The Florida Supreme Court has reversed its position on the standard for expert testimony, adopting the Daubert standard, and reversing its previous decision to keep Frye. The majority held in a per curiam opinion:
We now recede from the Court’s prior decision not to adopt the Legislature’s Daubert amendments to the Evidence Code and to retain the Frye standard. As Justice Polston has explained, the “grave constitutional concerns” raised by those who oppose the amendments to the Code appear unfounded…
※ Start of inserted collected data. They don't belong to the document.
Lemma serve_in_window (id : string) (times : list Z) :
  forall (c R : Z) (store : RateLimitStore),
    store id = Some (mkEntry c R) ->
    (forall t, In t times -> t <= R) ->
    fst (serve id times store)
    = map (fun k => c + Z.of_nat k <? RATE_LIMIT_MAX_REQUESTS)
          (seq 0 (List.length times)).
Proof.
  induction times as [|t later IH]; intros c R store E H; [reflexivity|].
  cbn [serve List.length seq map].
  rewrite (checkRateLimit_in_window id t c R store E) by (apply H; left; reflexivity).
  rewrite <- seq_shift, map_map.
  destruct (Z.geb_spec c RATE_LIMIT_MAX_REQUESTS) as [G | G].
  - specialize (IH c R store E (fun t' Hin => H t' (or_intror Hin))).
    destruct (serve id later store) as [answers store2]. cbn [fst] in *.
    rewrite IH. f_equal.
    + symmetry. apply Z.ltb_ge. lia.
    + apply map_ext. intro k.
      destruct (Z.ltb_spec (c + Z.of_nat k) RATE_LIMIT_MAX_REQUESTS);
        destruct (Z.ltb_spec (c + Z.of_nat (S k)) RATE_LIMIT_MAX_REQUESTS);
        try reflexivity; lia.
  - specialize (IH (c + 1) R (storeSet id (mkEntry (c + 1) R) store)
                   (storeSet_same _ _ _)
                   (fun t' Hin => H t' (or_intror Hin))).
    destruct (serve id later (storeSet id (mkEntry (c + 1) R) store))
      as [answers store2]. cbn [fst] in *.
    rewrite IH. f_equal.
    + symmetry. apply Z.ltb_lt. lia.
    + apply map_ext. intro k. f_equal. lia.
Qed.

(** X9 — of the requests that one client makes from its first request on, up to
    one hour after it, the first five are allowed and every further one is
    refused. *)
Theorem rate_limit_quota
        (id : string) (first : Z) (later : list Z) (store : RateLimitStore) :
  store id = None ->
  (forall t, In t later -> t <= first + RATE_LIMIT_WINDOW_MS) ->
  fst (serve id (first :: later) store)
  = map (fun k => (k <? 5)%nat) (seq 0 (S (List.length later))).
Proof.
  intros E H. cbn [serve]. unfold checkRateLimit at 1. rewrite E, E.
  pose proof (serve_in_window id later 1 (first + RATE_LIMIT_WINDOW_MS)
                (storeSet id (mkEntry 1 (first + RATE_LIMIT_WINDOW_MS)) store)
                (storeSet_same _ _ _) H) as HS.
  destruct (serve id later _) as [answers store2]. cbn [fst] in *.
  rewrite HS. cbn [seq map]. f_equal.
  rewrite <- seq_shift, map_map. apply map_ext. intro k.
  unfold RATE_LIMIT_MAX_REQUESTS.
  destruct (Z.ltb_spec (1 + Z.of_nat k) 5);
    destruct (Nat.ltb_spec (Datatypes.S k) 5);
    try reflexivity; lia.
Qed.

Lemma rate_limit_quota_witness :
  fst (serve "203.0.113.7" [1000; 1001; 1002; 1003; 1004; 1005; 3601000]
             emptyStore)
  = [true; true; true; true; true; false; false].
Proof.
  apply (rate_limit_quota "203.0.113.7" 1000
           [1001; 1002; 1003; 1004; 1005; 3601000] emptyStore).
  - reflexivity.
  - intros t Hin. unfold RATE_LIMIT_WINDOW_MS. cbn [In] in Hin.
    repeat (destruct Hin as [<- | Hin]; [lia|]). contradiction.
Defined.

(** X10 — a request later than the reset time of its client's entry is allowed,
    whatever the count was, and opens a new window of one hour with count
    1; a request at the reset time itself, or earlier, by a client whose
    count has reached five is refused and leaves the store as it was. *)
Theorem rate_limit_window
        (id : string) (now : Z) (entry : RateLimitEntry)
        (store : RateLimitStore) :
  store id = Some entry ->
  (resetTime entry < now ->
   fst (checkRateLimit id now store) = true
   /\ snd (checkRateLimit id now store) id
      = Some (mkEntry 1 (now + RATE_LIMIT_WINDOW_MS)))
  /\ (now <= resetTime entry -> RATE_LIMIT_MAX_REQUESTS <= count entry ->
      checkRateLimit id now store = (false, store)).
Proof.
  intro E. split.
  - intro H. unfold checkRateLimit. rewrite E.
    destruct (Z.gtb_spec now (resetTime entry)); [|lia].
    rewrite storeDelete_same. cbn [fst snd].
    split; [reflexivity | apply storeSet_same].
  - intros H C. destruct entry as [c R]. cbn [resetTime count] in *.
    rewrite (checkRateLimit_in_window id now c R store E H).
    destruct (Z.geb_spec c RATE_LIMIT_MAX_REQUESTS); [reflexivity | lia].
Qed.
The change arises from an underlying case involving an $8 million personal injury verdict in DeLisle v. Crane, 258 So. 3d 1219, 1228-30 (Fla. 2018). In that case, the defendants challenged the admission of expert testimony. The Supreme Court ruled that expert testimony was properly admitted and shouldn’t have been excluded by the district court because medical causation testimony wasn’t new or novel and wasn’t subject to Frye analysis.
The Florida Supreme Court makes the sunshine state the latest to adopt the more rigorous Daubert standard that’s been applied in federal court for decades. There are 37 states that use the Daubert standard, which provides a five-prong test to determine the scientific validity of expert witness testimony. The bar is set higher for experts, who must attend a hearing before they’re permitted to testify. Under Frye, experts are allowed to testify based on their opinion on new or novel scientific techniques and general acceptance.
Florida’s Legislature enacted the Daubert standard in 2013; however, the Florida Supreme Court ruled that separation of powers invalidated that action, reasoning that only the Court had the power to make it.
The issue has divided the Florida Supreme Court, as noted by the three separate opinions that accompany the per curiam majority.